→ EXERCISE AIM: The output should be limited to the line holding "(** Step 1: the" and the lines after it through the end of the entries, each restated exactly.

---- INFORMATION SUPPLIED

(* ===== verification/Nfs.v ===== *)
(** * NFS exports (greendotctl/src/nfs.rs, greendot-proto/src/actual/nfs.rs)

    The managed exports file, rendered and parsed back; the report and its
    parsers; and the apply pass: persist, unexport what is no longer wanted,
    start the server, assert the RDMA listener, export what is wanted. *)
From Stdlib Require Import Ascii String.
From stdpp Require Import base option list strings sets gmap pretty.
From S2P Require Import Prelude Ordered Validate IpAddr Types Desired Actual Render Task Fs World Hardware.
#[local] Open Scope string_scope.
#[local] Open Scope list_scope.
#[local] Open Scope N_scope.

Definition NFS_PORTLIST_SENTINEL : string := "--greendot-portlist--".
Definition NFS_MANAGED_SENTINEL : string := "--greendot-managed--".

(** ** The exports file *)

Definition opts (rw : bool) (fsid : u32) : string :=
  (if rw then "rw" else "ro") +:+ ",sync,no_subtree_check,fsid=" +:+ show_uint fsid.
Definition exports_header : string :=
  "# Managed by greendotrdma " +:+ em_dash +:+ " do not edit; changes are overwritten.".
Definition client_entry (fsid : u32) (c : NfsClientSpec) : string :=
  as_str (cs_client c) +:+ "(" +:+ opts (cs_rw c) fsid +:+ ")".
Definition export_line (e : NfsExportSpec) : string :=
  as_str (es_path e) +:+ concat_s ((λ c, " " +:+ client_entry (es_fsid e) c) <$> es_clients e).
Definition has_clients (e : NfsExportSpec) : bool := match es_clients e with [] => false | _ => true end.
Definition render_exports (d : NfsDesired) : string :=
  exports_header +:+ newline
  +:+ concat_s ((λ e, export_line e +:+ newline) <$> List.filter has_clients (nfs_exports d)).

(** The lines a parser of exports(5) looks at, as a path and its client tokens. *)
Definition export_tokens (line : string) : option (string * list string) :=
  let line := trim line in
  if is_empty line || starts_with "#" line then None else
  match split_whitespace line with
  | path :: tokens => Some (path, tokens)
  | [] => None
  end.
(** The part of a token before the option group. *)
Definition token_client (tok : string) : string := default tok (head (split "(" tok)).
Definition read_managed_text (text : string) : list (string * string) :=
  mjoin ((λ line, match export_tokens line with
                  | Some (path, tokens) =>
                      (λ client, (client, path)) <$> List.filter nonempty (token_client <$> tokens)
                  | None => []
                  end) <$> lines text).
Definition read_managed (t : tree) (exports_file : path) : list (string * string) :=
  match read_to_string t exports_file with Some text => read_managed_text text | None => [] end.

(** ** The parsers of the report *)

Fixpoint trim_end_matches (c : ascii) (s : string) : string :=
  match s with
  | EmptyString => EmptyString
  | String a r => let r' := trim_end_matches c r in
                  if Ascii.eqb a c && is_empty r' then EmptyString else String a r'
  end.
Definition token_spec (tok : string) : string * bool :=
  let '(client, options) := match split_once "(" tok with
                            | Some (c, rest) => (c, trim_end_matches ")" rest)
                            | None => (tok, "")
                            end in
  (client, existsb (λ o, bool_decide (o = "rw")) (split "," options)).
Definition managed_line (line : string) : list (string * string * bool) :=
  match export_tokens line with
  | Some (path, tokens) =>
      (λ s : string * bool, (path, s.1, s.2))
        <$> List.filter (λ s : string * bool, nonempty s.1) (token_spec <$> tokens)
  | None => []
  end.
Definition managed_specs_list (out : string) : list (string * string * bool) := mjoin (managed_line <$> lines out).
Definition parse_managed_specs (out : string) : gset (string * string * bool) :=
  list_to_set (managed_specs_list out).

(** Clients of a path that is already there are added to its entry. *)
Fixpoint add_entry (entries : list NfsExportEntry) (path : string) (clients : list string) : list NfsExportEntry :=
  match entries with
  | [] => [{| nee_path := path; nee_clients := clients |}]
  | e :: entries =>
      if bool_decide (nee_path e = path)
      then {| nee_path := nee_path e; nee_clients := nee_clients e ++ clients |} :: entries
      else e :: add_entry entries path clients
  end.
Definition parse_exportfs_s (out : string) : list NfsExportEntry :=
  foldl (λ entries line,
    match export_tokens line with
    | Some (path, tokens) => add_entry entries path (List.filter nonempty (token_client <$> tokens))
    | None => entries
    end) [] (lines out).

Definition rdma_line (l : string) : option u16 :=
  match split_whitespace l with
  | w :: p :: _ => if bool_decide (w = "rdma") then parse_uint 16 p else None
  | _ => None
  end.
Definition parse_portlist (out : string) : option u16 := head (omap rdma_line (lines out)).

(** The three sections; a sentinel line switches, any other line is added to the
    current one. *)
Record sections : Type := { sec_exports : string; sec_portlist : string; sec_managed : string }.
Definition push_line (i : nat) (s : sections) (line : string) : sections :=
  match i with
  | O => {| sec_exports := sec_exports s +:+ line +:+ newline; sec_portlist := sec_portlist s; sec_managed := sec_managed s |}
  | S O => {| sec_exports := sec_exports s; sec_portlist := sec_portlist s +:+ line +:+ newline; sec_managed := sec_managed s |}
  | _ => {| sec_exports := sec_exports s; sec_portlist := sec_portlist s; sec_managed := sec_managed s +:+ line +:+ newline |}
  end.
Definition section_line (acc : nat * sections) (line : string) : nat * sections :=
  if bool_decide (line = NFS_PORTLIST_SENTINEL) then (1%nat, acc.2)
  else if bool_decide (line = NFS_MANAGED_SENTINEL) then (2%nat, acc.2)
  else (acc.1, push_line acc.1 acc.2 line).
Definition split_report (stdout : string) : sections :=
  (foldl section_line (0%nat, {| sec_exports := ""; sec_portlist := ""; sec_managed := "" |}) (lines stdout)).2.
Definition from_report (stdout : string) : ActualNfs :=
  let s := split_report stdout in
  {| anf_exports := parse_exportfs_s (sec_exports s);
     anf_rdma_port := parse_portlist (sec_portlist s);
     anf_managed := parse_managed_specs (sec_managed s) |}.
Definition format_report (t : tree) (exports : string) (portlist exports_file : path) : string :=
  exports +:+ newline +:+ NFS_PORTLIST_SENTINEL +:+ newline +:+ default "" (read_to_string t portlist)
  +:+ newline +:+ NFS_MANAGED_SENTINEL +:+ newline +:+ default "" (read_to_string t exports_file).

(** ** Applying *)

Section apply.
Context {C : Client} {K : Kernel} {M : Machine}.

(** [Path::with_extension("tmp")] on the last component. *)
Fixpoint rsplit_once_dot (s : string) : option (string * string) :=
  match s with
  | EmptyString => None
  | String a r =>
      match rsplit_once_dot r with
      | Some (x, y) => Some (String a x, y)
      | None => if Ascii.eqb a "." then Some (EmptyString, r) else None
      end
  end.
Definition file_stem (name : string) : string :=
  match rsplit_once_dot name with
  | Some (stem, _) => if is_empty stem then name else stem
  | None => name
  end.
Definition tmp_of (exports_file : path) : path :=
  parent exports_file ++ [file_stem (default "" (last exports_file)) +:+ ".tmp"].
Definition write_exports_file (exports_file : path) (d : NfsDesired) : io unit :=
  _ ← create_dir_all (parent exports_file);
  _ ← write_file (tmp_of exports_file) (render_exports d);
  rename (tmp_of exports_file) exports_file.

Definition ensure_portlist_rdma (portlist : path) (port : u16) : io bool :=
  current ← io_get (λ t, default "" (read_to_string t portlist));
  let line := "rdma " +:+ show_uint port in
  if existsb (λ l, bool_decide (trim l = line)) (lines current) then mret false else
  _ ← open_append portlist;
  _ ← append_to portlist line;
  _ ← append_to portlist newline;
  mret true.

Definition unexport (client path : string) : TaskSpec := spec_new "exportfs" ["-u"; client +:+ ":" +:+ path].
Definition start_server : TaskSpec := spec_new "systemctl" ["start"; "nfs-server"].
Definition export (e : NfsExportSpec) (c : NfsClientSpec) : TaskSpec :=
  spec_new "exportfs" ["-o"; opts (cs_rw c) (es_fsid e); as_str (cs_client c) +:+ ":" +:+ as_str (es_path e)].
Definition desired_pairs (d : NfsDesired) : gset (string * string) :=
  list_to_set (mjoin ((λ e, (λ c, (as_str (cs_client c), as_str (es_path e))) <$> es_clients e) <$> nfs_exports d)).
Definition unexports (previous : list (string * string)) (want : gset (string * string)) : list TaskSpec :=
  (λ p, unexport p.1 p.2) <$> List.filter (λ p, negb (bool_decide (p ∈ want))) previous.
Definition exports (d : NfsDesired) : list TaskSpec :=
  mjoin ((λ e, export e <$> es_clients e) <$> nfs_exports d).

(** Step 1: the file is removed (it may be gone already) or replaced. *)
Definition persist (d : NfsDesired) (exports_file : path) : io unit :=
  match nfs_exports d with
  | [] => io_catch (io_map_err (λ e, io_err (err_kind e) ("removing " +:+ show_abs exports_file +:+ ": " +:+ err_msg e))
                      (remove_file exports_file))
            (λ e, match err_kind e with KNotFound => mret tt | _ => io_fail e end)
  | _ => io_map_err (λ e, io_err (err_kind e) ("writing " +:+ show_abs exports_file +:+ ": " +:+ err_msg e))
           (write_exports_file exports_file d)
  end.
(** Step 4, into the open subtask, with the status so far. *)
Definition assert_listener (d : NfsDesired) (portlist : path) (acc : SubStatus) : op SubStatus :=
  r ← lift (ensure_portlist_rdma portlist (nfs_rdma_port d));
  match r with
  | Ok added =>
      _ ← println_out ["NFSoRDMA listener on port "; show_uint (nfs_rdma_port d); " ";
                       if (added : bool) then "enabled" else "already active"];
      mret acc
  | Err e =>
      let msg := "enabling NFSoRDMA listener on port " +:+ show_uint (nfs_rdma_port d) +:+ ": " +:+ err_msg e in
      _ ← println_err [msg];
      _ ← set_result 1 (Some msg);
      mret (status_fold (Some acc) Failed)
  end.
Definition apply (d : NfsDesired) (exports_file portlist : path) : op SubStatus :=
  previous ← op_get (λ t, read_managed t exports_file);
  r ← lift (persist d exports_file);
  match r with
  | Err e =>
      _ ← println_err [err_msg e];
      _ ← set_result 1 (Some (err_msg e));
      mret Failed
  | Ok _ =>
      acc ← run_all None (unexports previous (desired_pairs d));
      match nfs_exports d with
      | [] =>
          _ ← print_out ("no NFS exports desired; removed greendot exports" +:+ newline);
          mret (default Success acc)
      | _ =>
          s ← run_into start_server;
          acc ← assert_listener d portlist (status_fold acc s);
          acc ← run_all (Some acc) (exports d);
          mret (default Success acc)
      end
  end.
End apply.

--------

→ WORKED SOLUTION:
(** Step 1: the file is removed (it may be gone already) or replaced. *)
Definition persist (d : NfsDesired) (exports_file : path) : io unit :=
  match nfs_exports d with
  | [] => io_catch (io_map_err (λ e, io_err (err_kind e) ("removing " +:+ show_abs exports_file +:+ ": " +:+ err_msg e))
                      (remove_file exports_file))
            (λ e, match err_kind e with KNotFound => mret tt | _ => io_fail e end)
  | _ => io_map_err (λ e, io_err (err_kind e) ("writing " +:+ show_abs exports_file +:+ ": " +:+ err_msg e))
           (write_exports_file exports_file d)
  end.
(** Step 4, into the open subtask, with the status so far. *)
Definition assert_listener (d : NfsDesired) (portlist : path) (acc : SubStatus) : op SubStatus :=
  r ← lift (ensure_portlist_rdma portlist (nfs_rdma_port d));
  match r with
  | Ok added =>
      _ ← println_out ["NFSoRDMA listener on port "; show_uint (nfs_rdma_port d); " ";
                       if (added : bool) then "enabled" else "already active"];
      mret acc
  | Err e =>
      let msg := "enabling NFSoRDMA listener on port " +:+ show_uint (nfs_rdma_port d) +:+ ": " +:+ err_msg e in
      _ ← println_err [msg];
      _ ← set_result 1 (Some msg);
      mret (status_fold (Some acc) Failed)
  end.
Definition apply (d : NfsDesired) (exports_file portlist : path) : op SubStatus :=
  previous ← op_get (λ t, read_managed t exports_file);
  r ← lift (persist d exports_file);
  match r with
  | Err e =>
      _ ← println_err [err_msg e];
      _ ← set_result 1 (Some (err_msg e));
      mret Failed
  | Ok _ =>
      acc ← run_all None (unexports previous (desired_pairs d));
      match nfs_exports d with
      | [] =>
          _ ← print_out ("no NFS exports desired; removed greendot exports" +:+ newline);
          mret (default Success acc)
      | _ =>
          s ← run_into start_server;
          acc ← assert_listener d portlist (status_fold acc s);
          acc ← run_all (Some acc) (exports d);
          mret (default Success acc)
      end
  end.
End apply.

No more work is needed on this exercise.